Charlie’s senior-focused banking puts new funding toward stopping fraud
Less than six months after launching to the public and announcing a $7.5 million seed raise, a startup providing banking services to Americans over the age of 62 has raised additional funding.
The days of closing two capital raises in a matter of months are mostly long gone, so it naturally caught our attention when Charlie reached out to share that it has secured $16 million in Series A funding and $7 in debt financing. TTV Capital led the latest round, which also included participation from FPV Ventures and existing backer Better Tomorrow Ventures, among others.
Kevin Nazemi, co-founder and CEO of Charlie, founded Charlie in late 2021 with the mission of “transforming” financial services for the 62+ community.
Since its launch in May, Charlie has acquired several thousand customers in all 50 states, Nazemi said.

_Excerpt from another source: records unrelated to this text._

(* ===== verification/X86Termination.v ===== *)
(** Whole stacks on x86_64 end when every frame is unwound by a rule. *)

From S2P Require Import Prelude CodeAddress Error Arch RuleCache Slices Modules.
From S2P Require Import Dwarf DwarfCfiIndex Macho Pe UnwindData Unwinder UnwinderSpec.
From S2P Require Import UnwindFrame Iterator X86Api RuleFrames StackWalk.
From S2P Require Import X86UnwindRegs X86UnwindRule X86Dwarf X86Macho X86Pe X86Unwinder.
From S2P Require Import GimliExample PeExample.
From S2P Require Import X86StackWalk.
From stdpp Require Import list strings.
Local Open Scope Z_scope.

(** * One rule *)

Section Rule.
Context `{Profile} {St : Type} `{PureReader St}.
Implicit Types (r : UnwindRegsX86_64) (st : St).

(** What a successful rule leaves behind: the return address is the word below the new
    stack pointer, and the frame is not the old one. *)
Lemma exec_frame rule first r st ra r' st' :
  wf_regs r → wf_rule rule → 8 ≤ sp r →
  X86UnwindRule.exec rule first (r, st) = Val (Ok (Some ra), (r', st')) →
  st' = st ∧ memory st (sp r' - 8) = Some ra ∧ is_u64 ra ∧ ra ≠ 0 ∧ ip r' = ra ∧
  sp r ≤ sp r' ∧ (sp r' = sp r → ra ≠ ip r) ∧ wf_regs r'.
Proof.
  intros Hr Hrule H8 Hrun.
  pose proof (wp_run _ _ _ _ _ _ (wp_exec rule first r st Hr Hrule) Hrun)
    as (Hr' & Hra & Hnz & Hip & Hle & Hadv).
  destruct (exec_only_denote rule first r st ra _ Hr Hrule Hrun) as (nsp & r1 & Hd & Hlt).
  destruct (exec_denote rule first r st nsp r1 Hr Hrule H8 Hd Hlt) as [r0 He].
  rewrite He in Hrun. destruct (memory st (nsp - 8)) as [ra'|] eqn:Hm; [|done].
  destruct (ra' =? 0); [done|]. destruct ((nsp =? sp r) && (ra' =? ip r)); [done|].
  assert (Hsp : sp (set_sp (set_ip r1 ra') nsp) = nsp) by (by simpl_regs).
  injection Hrun as -> <- <-. cbn [fst] in *. rewrite Hsp in *. do 7 (split; [done|]). exact Hr'.
Qed.

Lemma exec_returns rule first r st :
  overflow_checks = false → wf_regs r → wf_rule rule →
  ∃ res r' st', X86UnwindRule.exec rule first (r, st) = Val (res, (r', st')).
Proof.
  intros Hrel Hr Hrule. pose proof (wp_exec rule first r st Hr Hrule) as Hwp.
  unfold wp in Hwp. destruct (X86UnwindRule.exec rule first (r, st)) as [[res [r' st']]|k];
    [by exists res, r', st'|]. destruct Hwp. congruence.
Qed.
End Rule.

(** * Whole stacks *)

Section Walk.
Context `{Profile, BinarySearch, Gimli, MachoUnwindInfo, PeUnwindInfo, !ContextReuse}.
Context `{!MachoLookup, ExprFuel, ChainFuel} {St : Type} `{PureReader St}.
Implicit Types (r : UnwindRegsX86_64) (st : St).
Context (u : UnwinderX86_64.t) (Hrel : overflow_checks = false) (Hall : all_rules (St := St) u).

(** One call: the iteration ends, or goes on above a return address. *)
Lemma rule_frame_next address (c : CacheX86_64.t) r st :
  wf_frame_address address → cache_ok c → wf_regs r → 8 ≤ sp r →
  (∀ ra r' (c' : CacheX86_64.t), cache_ok c' → wf_regs r' →
     memory st (sp r' - 8) = Some (ip r') → ip r' = ra → is_u64 ra → ra ≠ 0 →
     sp r ≤ sp r' → (sp r' = sp r → ra ≠ ip r) →
     iteration_ends u (Unwinding (ReturnAddress ra), (c', (r', st)))) →
  iteration_ends u (Unwinding address, (c, (r, st))).
Proof.
  intros Ha Hc Hr Hsp8 Hnext.
  destruct (unwind_frame_executes u address c (r, st) Hrel Hall Ha Hc)
    as (rule & c' & Hrule & Hc' & Hrun).
  destruct (exec_returns rule (negb (is_return_address address)) r st Hrel Hr Hrule)
    as (res & r' & st' & Hexec).
  assert (Hframe : Unwinder.unwind_frame u address (c, (r, st)) = Val (res, (c', (r', st')))).
  { etrans; [exact Hrun|]. unfold zoom_snd. cbn [fst snd Arch.exec ArchX86_64].
    by rewrite Hexec. }
  destruct res as [[ra|]|e].
  - destruct (exec_frame _ _ r st ra r' st' Hr Hrule Hsp8 Hexec)
      as (-> & Hm & Hra & Hnz & Hip & Hle & Hadv & Hr').
    eapply iteration_ends_next.
    + apply (next_at_frame _ _ _ _ ra ra Hframe). unfold from_return_address.
      by destruct (Z.eqb_spec ra 0).
    + apply Hnext; try done. by rewrite Hip.
  - destruct (next_at_end _ _ _ _ _ Hframe) as (res & it' & Hend & Hno); [done|].
    exact (iteration_ends_now _ _ _ _ Hend Hno).
  - destruct (next_at_end _ _ _ _ _ Hframe) as (res & it' & Hend & Hno); [done|].
    exact (iteration_ends_now _ _ _ _ Hend Hno).
Qed.

(** Where the return address is the word below the stack pointer, the next rule either
    finds the same frame again, which is an error, or moves the stack pointer up. *)
Lemma returned_frames_end n ra (c : CacheX86_64.t) r st :
  (Z.to_nat (2 ^ 64 - sp r) < n)%nat →
  cache_ok c → wf_regs r → 8 ≤ sp r → memory st (sp r - 8) = Some (ip r) → ip r = ra →
  is_u64 ra → ra ≠ 0 → iteration_ends u (Unwinding (ReturnAddress ra), (c, (r, st))).
Proof.
  revert ra c r. induction n as [|n IH]; intros ra c r Hn Hc Hr Hsp8 Hm Hip Hra Hnz; [lia|].
  apply rule_frame_next; [by split|done|done|done|].
  intros ra' r' c' Hc' Hr' Hm' Hip' Hra' Hnz' Hle Hadv.
  pose proof (proj2 Hr' RSP) as Hsp'. fold (sp r') in Hsp'.
  apply IH; try done; [|lia].
  destruct (decide (sp r' = sp r)) as [Heq|]; [|range].
  exfalso. apply (Hadv Heq). rewrite Heq in Hm'. congruence.
Qed.

Lemma rule_frames_end address (c : CacheX86_64.t) r st :
  wf_frame_address address → cache_ok c → wf_regs r → 8 ≤ sp r →
  iteration_ends u (Unwinding address, (c, (r, st))).
Proof.
  intros Ha Hc Hr Hsp8. apply rule_frame_next; [done..|].
  intros ra' r' c' Hc' Hr' Hm' Hip' Hra' Hnz' Hle Hadv.
  apply (returned_frames_end (S (Z.to_nat (2 ^ 64 - sp r')))); try done; lia.
Qed.
End Walk.

(** C4.  On x86_64 unwinding a whole stack ends when every frame is unwound by a rule: in a
    release build, without PE modules and with call frame information that translates
    into rules, for every stack, however corrupt, whose stack pointer is at least 8, some
    number of calls reaches the end of the stack or an error.  (The reader answers the
    same question the same way; without these conditions the iteration may go on
    forever.) *)
Theorem x86_iteration_terminates `{Profile, BinarySearch, Gimli, MachoUnwindInfo,
    PeUnwindInfo, !ContextReuse, !MachoLookup, ExprFuel, ChainFuel} {St} `{PureReader St}
    (u : UnwinderX86_64.t) (pc : Z) (r : UnwindRegsX86_64) (c : CacheX86_64.t) (st : St) :
  overflow_checks = false → wf_unwinder u →
  Forall (λ m, rules_only (St := St) (unwind_data m) ∧ wf_unwind_data (unwind_data m))
    (modules u) →
  is_u64 pc → cache_ok c → wf_regs r → 8 ≤ sp r →
  ∃ fuel frames how it',
    collect_frames fuel u (UnwinderX86_64.iter_frames u pc r c st) =
      Val (frames, how, it') ∧ how ≠ StillRunning.
Proof.
  intros Hrel Hu Hall Hpc Hc Hr Hsp8.
  apply (iteration_ends_next u _ (InstructionPointer pc)
    (Unwinding (InstructionPointer pc), (c, (r, st)))); [done|].
  by apply rule_frames_end.
Qed.

(** The one row of the example's section says that the return address is on top of the
    stack. *)
Lemma example_rules_only :
  @rules_only release_profile toy_gimli toy_macho toy_pe ArchX86_64 _ _ _ unwinding_spec_x86 toy_fuel
    (list Z) words_reader (unwind_data example_module).
Proof.
  intros off f ctx a row Hf Hrow. cbn in Hf. unfold toy_fde in Hf.
  destruct (Z.to_nat off) as [|n].
  2:{ do 6 (destruct n as [|n]; [done|]). by rewrite drop_ge in Hf by (simpl; lia). }
  injection Hf as <-. cbn in Hrow. destruct (_ <=? a); [|done]. injection Hrow as <-.
  intros section enc first rs. exists (OffsetSp 1). split; [by vm_compute|].
  by apply row_gives_rule.
Qed.

(** A stack whose frames have the rule of the module, on a stack without an end. *)
Lemma x86_iteration_terminates_witness :
  ∃ fuel frames how it',
    x86_collect_frames fuel example_unwinder
      (UnwinderX86_64.iter_frames example_unwinder 0x7180
         (X86UnwindRegs.new 0x7180 0x10 0x10) x86_new_cache
         [0x7200; 0x7300; 0x7180; 0x7180; 0x7200]) = Val (frames, how, it') ∧
    how ≠ StillRunning.
Proof.
  apply (@x86_iteration_terminates release_profile scan_search toy_gimli toy_macho toy_pe
    toy_context_reuse toy_macho_lookup_covers toy_fuel example_chain_fuel (list Z)
    words_reader words_pure).
  - reflexivity.
  - apply example_unwinder_wf.
  - apply Forall_singleton. split; [apply example_rules_only|]. by exists [(0x100, 0)].
  - by vm_compute.
  - apply cache_ok_new.
  - apply wf_new; range.
  - by vm_compute.
Defined.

“Whenever you launch a new company, it’s nerve-wracking,” he told TechCrunch. “There was a collective sigh of relief when we saw so many customers signing up and we knew our approach…was resonating.”
Features include faster access to their Social Security checks, 3% earnings on balances and no monthly fees or minimums. The company says users will one day also be able to get “frictionless, embarrassment free discounts” just by using their debit cards, according to Nazemi, so they don’t have to do things like show an AARP card or their ID to prove they are seniors. Like many fintechs, Charlie is not a bank — its banking partner is Sutton Bank, which insures all deposits up to $250,000.

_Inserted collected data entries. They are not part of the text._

(** ** The collector *)

Lemma getAllValidationErrors_world (this : RequestValidator.t)
    (ss : IValidateAllSchema) (o : option Joi.ValidationOptions)
    (w : World) :
  let w1 := snd (ValidatorBase.getAllValidationErrors ss o w) in
  let w2 := snd (RequestValidator.getAllValidationErrors this ss o w) in
  (request w1 = request w /\ nextCalls w1 = nextCalls w) /\
  (request w2 = request w /\ nextCalls w2 = nextCalls w).
Proof.
  destruct ss as [[b|] [c|] [h|] [p|] [q|]]; unfold_steps; cbn;
    case_verdicts; repeat split.
Qed.

(** X11. [getAllValidationErrors] reads the request and never calls the
    continuation.  The object it returns is never empty of errors: some
    section with a schema failed and its key holds that error; and it
    returns [undefined] only when every section with a schema passed. *)
Theorem getAllValidationErrors_never_returns_an_empty_report
    (this : RequestValidator.t) (ss : IValidateAllSchema)
    (o : option Joi.ValidationOptions) (w : World) :
  let outcome r w' :=
    request w' = request w /\
    nextCalls w' = nextCalls w /\
    match r with
    | Some p =>
        exists sec s e,
          schemaOf ss sec = Some s /\
          verdict s sec (request w) o = Some e /\
          getProp (sectionKey sec) p = Some e
    | None =>
        forall sec s,
          schemaOf ss sec = Some s -> verdict s sec (request w) o = None
    end in
  outcome (fst (ValidatorBase.getAllValidationErrors ss o w))
          (snd (ValidatorBase.getAllValidationErrors ss o w)) /\
  outcome (fst (RequestValidator.getAllValidationErrors this ss o w))
          (snd (RequestValidator.getAllValidationErrors this ss o w)).
Proof.
  intros outcome.
  destruct (getAllValidationErrors_world this ss o w) as [[Hr1 Hn1] [Hr2 Hn2]].
  destruct (getAllValidationErrors_result this ss o w) as [-> ->].
  set (v := AggregateValidator ss o).
  assert (match (if existsb truthy (map snd (payloadFor v o (request w)))
                 then Some (payloadFor v o (request w)) else None) with
          | Some p =>
              exists sec s e,
                schemaOf ss sec = Some s /\
                verdict s sec (request w) o = Some e /\
                getProp (sectionKey sec) p = Some e
          | None =>
              forall sec s,
                schemaOf ss sec = Some s ->
                verdict s sec (request w) o = None
          end) as H.
  { destruct (existsb truthy (map snd (payloadFor v o (request w)))) eqn:E.
    - apply existsb_exists in E as (x & Hin & Hx).
      destruct x as [e|]; [| discriminate].
      apply listed_finding in Hin as (sec & Hsec).
      pose proof Hsec as Hsec'.
      apply finding_Some in Hsec as (s & Hs & Hv).
      exists sec, s, e. repeat split; [exact Hs | exact Hv |].
      rewrite getProp_payloadFor. exact Hsec'.
    - intros sec s Hs.
      destruct (verdict s sec (request w) o) as [e|] eqn:Hv; [| reflexivity].
      assert (existsb truthy (map snd (payloadFor v o (request w))) = true)
        as E'.
      { apply existsb_exists. exists (Some e). split; [| reflexivity].
        apply (finding_listed v o (request w) sec).
        apply finding_Some. eauto. }
      congruence. }
  unfold outcome. subst v. repeat split; assumption.
Qed.
(** [clean_data] keeps the rows that are not missing everywhere, in their
    order, and cleans each of their cells by the label of its column. *)
Lemma clean_data_by_cell (to_datetime : string -> option date) (df : RawFrame) :
  clean_data to_datetime df =
  let cols := map standardize_column (raw_columns df) in
  mkFrame cols
    (map (fun r => map_row (clean_cell to_datetime) cols (map of_raw r))
         (filter (fun r => negb (all_missing r)) (raw_rows df))).
Proof.
  unfold clean_data. cbv zeta.
  set (cols := map standardize_column (raw_columns df)).
  set (kept := filter (fun r => negb (all_missing r)) (raw_rows df)).
  rewrite (fold_assign_column _ _ (to_datetime_cell_idem to_datetime)).
  cbn [columns rows].
  rewrite (fold_assign_column _ _ to_numeric_cell_idem).
  cbn [columns rows].
  assert (Hpass : forall (label : string) (f : cell -> cell) (rs : list (list cell)),
    (if in_columns label cols
     then assign_column label f (mkFrame cols rs)
     else mkFrame cols rs)
    = mkFrame cols
        (map (map_row (fun name c => if String.eqb name label then f c else c) cols) rs)).
  { intros label f rs. destruct (in_columns label cols) eqn:E; [reflexivity|].
    f_equal. rewrite <- (map_id rs) at 1. apply map_ext. intros r.
    rewrite <- (map_row_id cols r) at 1. apply map_row_ext_in.
    intros name c Hin. destruct (String.eqb_spec name label) as [->|]; [|reflexivity].
    apply in_columns_In in Hin. congruence. }
  rewrite Hpass. cbn [columns rows]. rewrite Hpass.
  f_equal. rewrite !map_map. apply map_ext. intros r.
  rewrite !map_row_compose. apply map_row_ext_in. intros name c Hin.
  unfold clean_cell. now rewrite !in_columns_filter by exact Hin.
Qed.

Lemma dimension_labels_are_plain :
  is_date_col "category" = false /\ is_numeric_col "category" = false
  /\ is_date_col "manufacturer" = false /\ is_numeric_col "manufacturer" = false.
Proof. repeat split; reflexivity. Qed.

(** Case analysis on whether a label is one of the two dimension labels;
    a case that contradicts what is known of the label is closed. *)
Ltac label_cases name :=
  destruct dimension_labels_are_plain as (?Hdc & ?Hnc & ?Hdm & ?Hnm);
  destruct (String.eqb_spec name "category") as [->|?Hcat];
  [ try congruence
  | destruct (String.eqb_spec name "manufacturer") as [->|?Hman];
    [ try congruence | ] ].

“Over 50% of the 73 million seniors in the United States do not feel prepared financially for retirement, and for too long, their unique financial needs have been neglected,” he said. “Charlie is designed to meaningfully address the many challenges this community faces, such as rampant financial fraud, shifting from accumulating assets to deaccumulation and a lack of transparency, control, and trust with most financial services products they encounter.”

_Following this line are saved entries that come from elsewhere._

(** While no bell rings, a hidden window stays hidden: the state does not
    change, and all the loop does is call [pselect] with the timeout
    [{0, 0}], iteration after iteration, without reading the clock or
    touching the window (and print the error message if [pselect] fails). *)
Theorem hidden_until_a_bell (duration deadline : timespec)
  (script : list iteration) :
  silent script ->
  snd (fst (main_loop duration (mk_state false deadline) script))
  = mk_state false deadline
  /\ Forall (fun a => a = Pselect (Some (mk_timespec 0 0))
                      \/ exists errno, a = select_error errno)
       (fst (fst (main_loop duration (mk_state false deadline) script))).
Proof.
  intros Hsilent.
  induction Hsilent as [| it rest Hit _ IH]; cbn [main_loop].
  - split; [ reflexivity | constructor ].
  - unfold loop_iteration, wait_timeout. cbn [visible].
    pose proof (x11select_zero_timeout (select_answers it)) as Hsel.
    destruct (x11select (mk_timespec 0 0) (select_answers it)) as [tr2 w].
    cbn [fst] in Hsel. cbn [app].
    destruct w as [| errno |]; try (split; [ reflexivity | exact Hsel ]).
    destruct (drain_events_shape duration (pending it)
                (mk_state false deadline)) as (Hst & _ & Htr).
    rewrite Hit in Hst. specialize (Htr Hit).
    destruct (drain_events duration (mk_state false deadline) (pending it))
      as [st3 tr4].
    cbn [fst snd] in Hst, Htr. subst st3 tr4.
    destruct (main_loop duration (mk_state false deadline) rest)
      as [[tr' st2] o].
    cbn [fst snd] in *. destruct IH as (-> & Htr').
    split; [ reflexivity | ].
    rewrite app_nil_r. apply Forall_app. split; assumption.
Qed.

Lemma hidden_until_a_bell_witness :
  snd (fst (main_loop (duration_of_ms 100)
              (mk_state false (mk_timespec 0 0))
              [Sample.quiet; Sample.quiet]))
  = mk_state false (mk_timespec 0 0).
Proof.
  refine (proj1 (hidden_until_a_bell (duration_of_ms 100) (mk_timespec 0 0)
                   [Sample.quiet; Sample.quiet] _)).
  repeat constructor.
Defined.

(** ** What the options store *)

Section OptionFacts.

Variable argv0 : string.
Variable strdup : string -> strdup_result.

(** Splits the [switch] by the option character and by what the parsers
    and [strdup] answer. *)
Ltac switch_cases o :=
  unfold parse_option; cbv beta zeta;
  repeat match goal with
    | |- context [Ascii.eqb (opt o) ?ch] =>
        destruct (Ascii.eqb_spec (opt o) ch)
    end;
  repeat match goal with
    | H : opt o = _ |- _ => rewrite H in *; clear H
    end;
  cbn [Ascii.eqb Bool.eqb andb orb];
  repeat match goal with
    | |- context [parse_long ?s] =>
        let E := fresh "Hlong" in destruct (parse_long s) as [?v |] eqn:E
    | |- context [parse_ulong ?s] =>
        let E := fresh "Hulong" in destruct (parse_ulong s) as [?v |] eqn:E
    | |- context [strdup ?s] =>
        let E := fresh "Hdup" in destruct (strdup s) eqn:E
    | |- context [?a >? ?b] => destruct (Z.gtb_spec a b)
    | |- context [?a <? ?b] => destruct (Z.ltb_spec a b)
    | |- context [?a =? ?b] => destruct (Z.eqb_spec a b)
    end;
  cbn [orb andb].

(** An accepted option and the fields other than the width and height. *)
Lemma parse_option_fields (c c1 : config) (o : getopt_item)
  (tr : list action) :
  parse_option argv0 strdup c o = (tr, Parsed c1) ->
  (if Ascii.eqb (opt o) "x"
   then reads_position (optarg o) (Bell.x (bell c1))
   else Bell.x (bell c1) = Bell.x (bell c))
  /\ (if Ascii.eqb (opt o) "y"
      then reads_position (optarg o) (Bell.y (bell c1))
      else Bell.y (bell c1) = Bell.y (bell c))
  /\ (if Ascii.eqb (opt o) "d"
      then reads_duration (optarg o) (Bell.duration (bell c1))
      else Bell.duration (bell c1) = Bell.duration (bell c))
  /\ (if Ascii.eqb (opt o) "c"
      then reads_color strdup (optarg o) (Bell.color (bell c1))
      else Bell.color (bell c1) = Bell.color (bell c))
  /\ flash_once c1 = (flash_once c || Ascii.eqb (opt o) "f")%bool.
Proof.
  unfold reads_position, reads_duration, reads_color.
  switch_cases o; try discriminate;
    intros [= <- <-];
    cbn [bell with_bell flash_once Bell.x Bell.y Bell.duration Bell.color];
    rewrite ?orb_false_r, ?orb_true_r;
    repeat split; try reflexivity; try assumption;
    try (rewrite CIntFacts.to_int_id by lia;
         first [ reflexivity | assumption | lia ]);
    try (eexists; split; reflexivity).
Qed.

(** The status and the output of an option that ends the program. *)
Lemma parse_option_exit (c : config) (o : getopt_item) (tr : list action)
  (status : Z) :
  parse_option argv0 strdup c o = (tr, ParseExit status) ->
  (status = 0 \/ status = 1)
  /\ (status = 0 -> opt o = zero /\ tr = print_usage argv0).
Proof.
  switch_cases o; try discriminate; intros [= <- <-];
    (split; [ auto | ]); try discriminate; auto.
Qed.

Lemma parse_option_prints (c : config) (o : getopt_item) :
  Forall (fun a => is_printf a = true) (fst (parse_option argv0 strdup c o)).
Proof.
  switch_cases o; cbn [fst print_usage app]; repeat constructor.
Qed.

End OptionFacts.

Section CommandLine.

Variable argv0 : string.
Variable strdup : string -> strdup_result.

Lemma stored_field_step {A : Type} (reads : string -> A -> Prop)
  (ch : ascii) (o : getopt_item) (rest : list getopt_item)
  (v0 v1 v : A) :
  (if Ascii.eqb (opt o) ch then reads (optarg o) v1 else v1 = v0) ->
  stored_field reads v1 v (last_arg ch rest) ->
  stored_field reads v0 v (last_arg ch (o :: rest)).
Proof.
  unfold stored_field. cbn [last_arg].
  destruct (last_arg ch rest) as [s |]; [ auto | ].
  destruct (Ascii.eqb (opt o) ch); congruence.
Qed.

Lemma parse_args_fields (opts : list getopt_item) :
  forall (c0 c : config) (tr : list action),
    parse_args argv0 strdup c0 opts = (tr, Parsed c) ->
    stored_field reads_position (Bell.x (bell c0)) (Bell.x (bell c))
      (last_arg "x" opts)
    /\ stored_field reads_position (Bell.y (bell c0)) (Bell.y (bell c))
         (last_arg "y" opts)
    /\ stored_field reads_duration (Bell.duration (bell c0))
         (Bell.duration (bell c)) (last_arg "d" opts)
    /\ stored_field (reads_color strdup) (Bell.color (bell c0))
         (Bell.color (bell c)) (last_arg "c" opts)
    /\ flash_once c = (flash_once c0 || existsb is_flash_option opts)%bool.
Proof.
  induction opts as [| o rest IH]; intros c0 c tr; cbn [parse_args].
  - intros [= <- <-]. cbn. rewrite orb_false_r. auto.
  - destruct (parse_option argv0 strdup c0 o) as [tr1 [c1 | status]] eqn:Ho;
      [ | discriminate ].
    destruct (parse_option_fields _ _ _ _ _ _ Ho) as (Hx & Hy & Hd & Hc & Hf).
    destruct (parse_args argv0 strdup c1 rest) as [tr2 r] eqn:Hrest.
    intros [= <- ->].
    destruct (IH _ _ _ Hrest) as (IHx & IHy & IHd & IHc & IHf).
    repeat split; try (eapply stored_field_step; eassumption).
    rewrite IHf, Hf. cbn [existsb]. unfold is_flash_option at 2.
    rewrite orb_assoc. reflexivity.
Qed.

Lemma parse_args_exit (opts : list getopt_item) :
  forall (c0 : config) (tr : list action) (status : Z),
    parse_args argv0 strdup c0 opts = (tr, ParseExit status) ->
    (status = 0 \/ status = 1)
    /\ (status = 0 ->
        existsb (fun o => Ascii.eqb (opt o) zero) opts = true
        /\ tr = print_usage argv0).
Proof.
  induction opts as [| o rest IH]; intros c0 tr status; cbn [parse_args].
  - discriminate.
  - destruct (parse_option argv0 strdup c0 o) as [tr1 [c1 | st1]] eqn:Ho.
    + destruct (parse_option_accepted _ _ _ _ _ _ Ho) as (-> & _).
      destruct (parse_args argv0 strdup c1 rest) as [tr2 r] eqn:Hrest.
      intros [= <- ->]. destruct (IH _ _ _ Hrest) as (Hst & Hzero).
      split; [ exact Hst | ]. intros H0. destruct (Hzero H0) as (Hex & ->).
      cbn [existsb app]. rewrite Hex, orb_true_r. auto.
    + intros [= <- <-].
      destruct (parse_option_exit _ _ _ _ _ _ Ho) as (Hst & Hzero).
      split; [ exact Hst | ]. intros H0. destruct (Hzero H0) as (Hopt & ->).
      cbn [existsb]. rewrite Hopt. cbn. auto.
Qed.

Lemma parse_args_prints (opts : list getopt_item) :
  forall c0 : config,
    Forall (fun a => is_printf a = true)
      (fst (parse_args argv0 strdup c0 opts)).
Proof.
  induction opts as [| o rest IH]; intros c0; cbn [parse_args].
  - constructor.
  - pose proof (parse_option_prints argv0 strdup c0 o) as Ho.
    destruct (parse_option argv0 strdup c0 o) as [tr1 [c1 | st1]].
    + specialize (IH c1).
      destruct (parse_args argv0 strdup c1 rest) as [tr2 r].
      cbn [fst] in *. apply Forall_app. split; assumption.
    + exact Ho.
Qed.

End CommandLine.

(** For every command line [parse_args] accepts, each of the other fields
    holds what the last option for it supplied, and its default when there
    is none: [-x] and [-y] an integer in the range of [int] (default 0),
    [-d] the value [parse_ulong] reads (default 100), [-c] the copy of its
    argument (default: no name); one-shot mode is on exactly when some
    [-f] is given. *)
Theorem last_option_wins (argv0 : string)
  (strdup : string -> strdup_result) (opts : list getopt_item)
  (tr : list action) (c : config) :
  parse_args argv0 strdup default_config opts = (tr, Parsed c) ->
  stored_field reads_position 0 (Bell.x (bell c)) (last_arg "x" opts)
  /\ stored_field reads_position 0 (Bell.y (bell c)) (last_arg "y" opts)
  /\ stored_field reads_duration 100 (Bell.duration (bell c))
       (last_arg "d" opts)
  /\ stored_field (reads_color strdup) None (Bell.color (bell c))
       (last_arg "c" opts)
  /\ flash_once c = existsb is_flash_option opts.
Proof. intros Hparse. exact (parse_args_fields _ _ _ _ _ _ Hparse). Qed.

Lemma last_option_wins_witness :
  stored_field reads_position 0 (-7)
    (last_arg "x" [mk_opt "x" "3"; mk_opt "d" "250"; mk_opt "x" "-7"]).
Proof.
  exact (proj1 (last_option_wins "xvisbell" Sample.strdup
                  [mk_opt "x" "3"; mk_opt "d" "250"; mk_opt "x" "-7"] []
                  (mk_config (Bell.mk (-7) 0 (-1) (-1) 250 None) false)
                  eq_refl)).
Defined.

(** ** Options that end the program *)

(** After options that were accepted: [--help] prints the usage text and
    nothing else and ends the program with status 0; an option character
    the [switch] has no case for prints the usage text and ends it with
    status 1, after a message with the character unless the character is
    ['?'] ([getopt_long] has reported the option itself then); a [-c] whose
    argument [strdup] cannot copy prints a message naming the argument and
    ends the program with status 1.  No display is opened in any of these
    cases. *)
Theorem options_that_end_the_program (argv0 : string)
  (strdup : string -> strdup_result) (pre rest : list getopt_item)
  (o : getopt_item) (tr : list action) (c : config) (X : xserver)
  (run : run_input) :
  parse_args argv0 strdup default_config pre = (tr, Parsed c) ->
  (opt o = zero ->
   main argv0 strdup (pre ++ o :: rest) X run
   = (print_usage argv0, Exited 0))
  /\ (recognised (opt o) = false ->
      main argv0 strdup (pre ++ o :: rest) X run
      = ((if Ascii.eqb (opt o) "?" then []
          else [Printf "Invalid option %c\n" [PChar (opt o)]])
           ++ print_usage argv0,
         Exited 1))
  /\ (forall errno : Z,
         opt o = "c"%char ->
         strdup (optarg o) = DupFailed errno ->
         exists more : list action,
           main argv0 strdup (pre ++ o :: rest) X run
           = (Printf "Error setting color to %s" [PStr (optarg o)] :: more,
              Exited 1)
           /\ Forall (fun a => is_printf a = true) more).
Proof.
  intros Hpre.
  assert (Hstop : forall tr' status,
             parse_option argv0 strdup c o = (tr', ParseExit status) ->
             main argv0 strdup (pre ++ o :: rest) X run
             = (tr', Exited status)).
  { intros tr' status Ho. unfold main.
    rewrite (parse_args_stops argv0 strdup pre _ _ _ _ _ rest _ Hpre Ho).
    reflexivity. }
  split; [ | split ].
  - intros Hopt. apply Hstop. unfold parse_option. cbv beta zeta.
    rewrite Hopt. reflexivity.
  - unfold recognised. intros Hrec. apply Hstop.
    unfold parse_option. cbv beta zeta.
    repeat match type of Hrec with
      | (_ || _)%bool = false =>
          apply orb_false_elim in Hrec;
          let H := fresh "Hch" in destruct Hrec as [Hrec H]; rewrite H
      end.
    rewrite Hrec. reflexivity.
  - intros errno Hopt Hdup.
    eexists. split.
    + apply Hstop. unfold parse_option. cbv beta zeta.
      rewrite Hopt. cbn [Ascii.eqb Bool.eqb andb zero]. rewrite Hdup.
      reflexivity.
    + destruct (errno =? 0); repeat constructor.
Qed.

One of the things Charlie is designed to address is the fact that until a person retires, they are accumulating assets. But once they retire, they go into “de-accumulation mode.” That can be scary and challenging. To help older adults adjust, Charlie says it lets customers withdraw their Social Security benefit up to four weeks early.
The company makes money through interchange fees; when a customer spends money with their Charlie Visa Debit card, Visa pays Charlie a percentage of what they earn from the merchant.
“This is our primary source of revenue and enables us to provide customers with no monthly fees and free access to over 55,000 ATMs,” Nazemi said. “Other third parties involved in transactions may charge fees outside of Charlie’s control, which will likely be disclosed at the time of the transaction.”
Charlie plans to use the new capital toward rolling out a suite of personalized fraud protections designed specifically for its target customers, adding to its 15-person team and developing new products and features.
Gardiner Garrard, co-founder and managing partner of TTV Capital, told TechCrunch via email that the COVID-pandemic led to more people — including those aged 62 and older — becoming more comfortable with digital banking. This, he said, created “a massive opportunity for financial institutions to more directly engage with this demographic.”
“But until recently, the products and services that retirees needed were often difficult to find online, and the user experience was not intuitive,” Garrard said. “The early feedback that Charlie has received is very encouraging, and their offerings are meeting an acute market need.”